他在她耳边低语,声音沙哑,带着一丝乞求,更多的是偏执:
“那种脏东西……会弄脏嫂嫂的眼睛。”
“嫂嫂的眼睛里……只能有我。”
“只能看着我。”
苏婉被他捂着眼睛,看不见他的表情。
但她能感觉到,他的另一只手,正紧紧地揽着她的腰。
越收越紧。
像是要把她揉碎了,融进他的骨血里,做成最珍贵的药引。
“老七……松点……疼。”苏婉轻哼一声。
“疼才好。”
秦安并没有松手。
他凑得更近了。
冰凉的唇瓣,极其克制地、颤抖地,贴上了苏婉的耳垂。
“疼……嫂嫂才会记住我。”
“记住……我是这世上,唯一能给嫂嫂"解毒"的人。”
“嫂嫂……”
他突然张开嘴,轻轻咬住了那圆润的耳垂。
用牙齿细细地研磨。
“我身上全是毒。”
“只有嫂嫂……是甜的。”
“让我尝尝……好不好?”
轰——!
苏婉感觉一阵电流顺着脊椎骨直冲天灵盖!
这哪里是那个社恐的小结巴?
这分明是一条吐着信子、要把她吞吃入腹的毒蛇!
这种在剧毒边缘游走的战栗感,简直比秦烈那种直白的强权更让人腿软!
……
“那个……老七啊。”
苏婉被他咬得浑身发麻,只能强行转移话题:
“地上那位……好像快不行了。”
“要是真死了……咱们这生意就黄了。”
秦安动作一顿。
他不满地松开嘴,看着苏婉被咬得充血红肿的耳垂,眼底闪过一丝意犹未尽的遗憾。
“死不了。”
秦安冷冷地瞥了一眼地上的阴影,语气恢复了那种看垃圾的漠然:
“我下了量。”
“只会让她瘫痪三天,嘴歪眼斜,流口水。”
“谁让她……长了双乱看的眼睛。

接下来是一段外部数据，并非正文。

Definition handle_packet `{!Crc32c, !AeadCrate} (cfg : RecvConfig) (pkt : list byte)
    (addr : option SocketAddr) (now : Z) st : outcome (RecvState K) :=
  '(st, blk) ← accept_packet cfg pkt addr now st;
  match blk with
  | None => Done st
  | Some (seq, payload) =>
      let '(st, stored) := place cfg seq payload st in
      if stored then publish seq st else Done st
  end.

(** One datagram of a batch in [ingest_loop]. *)
Definition ingest `{!Crc32c, !AeadCrate} (cfg : RecvConfig) (pkt : list byte)
    (addr : option SocketAddr) (now : Z) st : outcome (RecvState K) :=
  match pkt with
  | [] => Done st
  | _ => handle_packet cfg pkt addr now
           (add_stat bytes_recv (length pkt) (add_stat packets_recv 1 st))
  end.

(** ** Flusher *)

(** The parts of a pass of the inner loop of [flusher_loop] at [front]: look at the ready
    bit and take the staged buffer; write it (an error is logged) and return the buffer to
    the pool; move the frontier. *)
Definition flush_take (front : Z) st : outcome (option (RecvState K * option (list byte))) :=
  b ← is_set (rs_ready_bm st) front;
  if b : bool then
    Done (Some (set_stage (delete front (rs_stage st)) (rs_free st) st, rs_stage st !! front))
  else Done None.
Definition flush_write (cfg : RecvConfig) (front : Z) (staged : option (list byte)) st : RecvState K :=
  match staged with
  | None => st
  | Some buf =>
      let '(k, _) := sink_write_all_at (rs_sink st) (wrap 64 (front * rg_block_size cfg)) buf in
      set_stage (rs_stage st) (S (rs_free st)) (set_sink k st)
  end.
Definition flush_advance (front : Z) st : RecvState K := set_flushed (front + 1) st.

(** The inner loop of [flusher_loop], [n] blocks short of the end: the frontier it stops at. *)
Fixpoint flush_pass (n : nat) (cfg : RecvConfig) (front : Z) st : outcome (RecvState K * Z) :=
  if front <? rg_total_blocks cfg then
    match n with
    | O => Done (st, front)
    | S n' =>
        r ← flush_take front st;
        match r with
        | None => Done (st, front)
        | Some (st, staged) =>
            flush_pass n' cfg (front + 1) (flush_advance front (flush_write cfg front staged st))
        end
    end
  else Done (st, front).

End storing.

(** ** Writeback *)

(** [i64] arithmetic of [writeback_loop]. *)
Definition i64_wrap (z : Z) : Z := u64_as_i64 (wrap 64 z).

(** A turn of [writeback_loop]: the range handed to [sync_range], and the new prefix. *)
Definition writeback_turn {K} (cfg : RecvConfig) (prefix : Z) (st : RecvState K) : option (Z * Z) * Z :=
  let bs := u64_as_i64 (rg_block_size cfg) in
  let hi_w := i64_wrap (i64_wrap (u64_as_i64 (rs_max_seen st) + 1) * bs) in
  let hi_w := if rg_file_size cfg <? hi_w then rg_file_size cfg else hi_w in
  let range := if prefix <? hi_w then Some (prefix, i64_wrap (hi_w - prefix)) else None in
  let c := i64_wrap (u64_as_i64 (rs_stats st hi_contig) * bs) in
  (range, if prefix <? c then c else prefix).

(** ** Feedback *)

(** The variables of [feedback_loop]. *)
Record FeedbackState := mkFeedbackState {
  fb_scanner : LossScanner;
  fb_buf : list byte;
  fb_last_net_tick : Z;
  fb_done_sends : Z
}.

Definition feedback_init (cfg : RecvConfig) : FeedbackState :=
  mkFeedbackState (scanner_new (rg_total_blocks cfg))
    (replicate (FEEDBACK_HEADER_SIZE + rg_max_nacks_per_pdu cfg * NACK_ENTRY_SIZE) x00) 0 0.

(** The NACKs the sender can serve in an interval. *)
Definition nack_cap (cfg : RecvConfig) (target : Z) : nat :=
  let block_bits := f64_mul (f64_of_Z (wrap 64 (rg_block_size cfg + DATA_HEADER_SIZE))) (f64_of_Z 8) in
  if (0 <? target) && f64_gt block_bits f64_zero then
    let per_interval :=
      f64_to_u64 (f64_mul (f64_div (f64_of_Z target) block_bits)
                    (f64_div (f64_of_Z (rg_feedback_interval_us cfg)) (f64_of_Z 1000000))) in
    let per_interval := if per_interval <? 1 then 1 else per_interval in
    if per_interval <? rg_max_nacks_per_pdu cfg then Z.to_nat per_interval else rg_max_nacks_per_pdu cfg
  else rg_max_nacks_per_pdu cfg.

(** What an iteration ends with: no peer is known yet, or a FEEDBACK PDU for the peer. *)
Inductive feedback_result (K : Type) :=
| FbNoPeer (st : RecvState K) (fb : FeedbackState)
| FbSent (st : RecvState K) (fb : FeedbackState) (peer : SocketAddr) (pdu : list byte).
Arguments FbNoPeer {K}.
Arguments FbSent {K}.

(** One iteration of [feedback_loop] at time [t0]; [t1] and [t2] are the later clock reads,
    [send_ok] is what the socket answers.  [None] is the bound of [collect_due]. *)
Definition feedback_iter {K} (cfg : RecvConfig) (control : option TransferControl) (t0 t1 t2 : Z)
    (send_ok : bool) (st : RecvState K) (fb : FeedbackState) : outcome (option (feedback_result K)) :=
  let now := f64_of_Z t0 in
  let r := rs_rtt st in
  path_rto ← rto (rt_path r);
  '(rate, target) ← rate_update (rt_rate r) (re_srtt (rt_net r)) (re_min_rtt (rt_net r));
  let target := effective_rate control target in
  let st := upd_stats (stats_store target_rate_bps target)
              (set_rtt (mkRttState (rt_path r) (rt_net r) rate) st) in
  scanner ← advance (rs_bm st) (fb_scanner fb);
  let hi := ls_hi_contig scanner in
  let ms := if rs_all_sent st && (0 <? rg_total_blocks cfg) then rg_total_blocks cfg - 1 else rs_max_seen st in
  scanner ← (if rs_seen_any st || rs_all_sent st then scan_holes (rs_bm st) scanner ms now path_rto
             else Done scanner);
  let complete := rs_all_sent st && (rs_flushed_blocks st =? rg_total_blocks cfg) in
  let st := upd_stats (λ s, stats_store rex_queue_len (pending_count scanner) (stats_store hi_contig hi s)) st in
  match rs_peer st with
  | None => Done (Some (FbNoPeer st (mkFeedbackState scanner (fb_buf fb) (fb_last_net_tick fb) (fb_done_sends fb))))
  | Some peer =>
      r ← collect_due (rs_bm st) scanner now path_rto (nack_cap cfg target);
      match r with
      | None => Done None
      | Some (due, scanner) =>
          let is_net := rg_net_tick_interval_us cfg <=? wrap 64 (t1 - fb_last_net_tick fb) in
          let last_net_tick := if is_net then t1 else fb_last_net_tick fb in
          let nacks := (λ s, mkNackEntry s (u64_as_i64 s)) <$> due in
          '(buf, nn) ← encode_feedback (fb_buf fb)
                          (mkFeedbackHeader is_net 0 (rg_session cfg) t2 target hi complete) nacks;
          pdu ← buf_slice buf 0 nn;
          let st := if send_ok && negb (length nacks =? 0)%nat
                    then add_stat nacks_sent (length nacks) st else st in
          let done_sends := if complete then fb_done_sends fb + 1 else fb_done_sends fb in
          let st := if complete && (8 <=? done_sends) then set_done st else st in
          Done (Some (FbSent st (mkFeedbackState scanner buf last_net_tick done_sends) peer pdu))
      end
  end.
(* ===== verification/ReceiverSys.v ===== *)
(** * The receiver's threads together (src/receiver.rs, [Receiver_::run])

    Ingest workers, the in-order flusher, the feedback thread and the thread that called [run]
    are concurrent on the shared state.  Here their interleavings are a step relation: a worker
    can be interrupted between [accept_packet], [place] and [publish], the flusher between
    looking at the ready bit, writing the staged block, moving the frontier and looking at the
    stop flag, the feedback thread between the stages of an iteration, [run] between its joins.
    Each step is one definition of the previous file; the atomic operations inside it touch
    fields no other thread reads in between.  Where a stage of the feedback thread reads the
    bitmap or a flag at several moments, it works on what it read: a view, which may be behind
    the shared state.  The result is the integrity of the transfer: whatever the interleaving,
    the order, the loss and the duplication of packets, every flushed block is in the sink as
    the sender has it. *)

From S2P Require Import Prelude Float64 Errors Net Protocol Rate PQueue LossTracker Stats Runtime BlockIO Crypto Receiver.

(** Where an ingest worker is in [handle_packet]. *)
Inductive worker :=
| WIdle
| WPlace (seq : Z) (payload : list byte)
| WPublish (seq : Z)
| WGone.

(** Where the flusher is at its frontier: in the inner loop (and whether it has progressed),
    with a block taken, with the block written, before the stop check, or returned. *)
Inductive flusher :=
| FAt (front : Z) (progressed : bool)
| FWrite (front : Z) (staged : option (list byte))
| FAdvance (front : Z)
| FBlocked (front : Z)
| FGone (front : Z).

Definition flusher_front (f : flusher) : Z :=
  match f with FAt n _ | FWrite n _ | FAdvance n | FBlocked n | FGone n => n end.

(** Where the feedback thread is: before the stop check, past it (asleep), or in an iteration
    after the given stage, with what the iteration has read so far. *)
Record Pass := mkPass { pa_now : f64; pa_rto : f64; pa_target : Z }.
Inductive feeding :=
| FbTop
| FbAwake
| FbRated (pa : Pass)
| FbAdvanced (pa : Pass) (hi : Z)
| FbScanned (pa : Pass) (hi : Z)
| FbJudged (pa : Pass) (hi : Z) (complete : bool)
| FbMarked (pa : Pass) (hi : Z) (complete : bool)
| FbFinish (complete : bool)
| FbGone.

(** Where [run] is: waiting for the end, joining the feedback thread, joining the workers,
    joining the flusher, or returned. *)
Inductive runner :=
| MWait
| MAux
| MIngest
| MFlush
| MReturned (r : result unit io_error).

”
苏婉:“……”
好狠。
真的好狠。
嘴歪眼斜流口水?这对于一个爱美的女人来说,简直比杀了她还难受!
“那……能不能给个解药?”苏婉试探着问,“毕竟还是客户。”
秦安沉默了。
他看着苏婉,眼神幽幽的。
“嫂嫂求我?”
“嗯,求你。”苏婉伸手,轻轻挠了挠他的下巴,像挠猫一样。
秦安舒服地眯起了眼睛。
“那……嫂嫂再让我抱十分钟。”
他张开双臂,再次把苏婉拥入怀中。
这一次,不是禁锢。
而是那种把头埋在她颈窝里,贪婪地吸取她身上味道的依赖。
“就抱十分钟。”
“把我的毒气……都换成嫂嫂的香气。”
“我就救那个垃圾。”
苏婉无奈地叹了口气,回抱住这个浑身冰凉、却内心极度缺爱的少年。
角落里。已经快要口吐白沫的拓跋玉,在昏迷前的最后一刻,脑子里只有一个念头:
秦家……
全员变态!!!
我要回家!!!!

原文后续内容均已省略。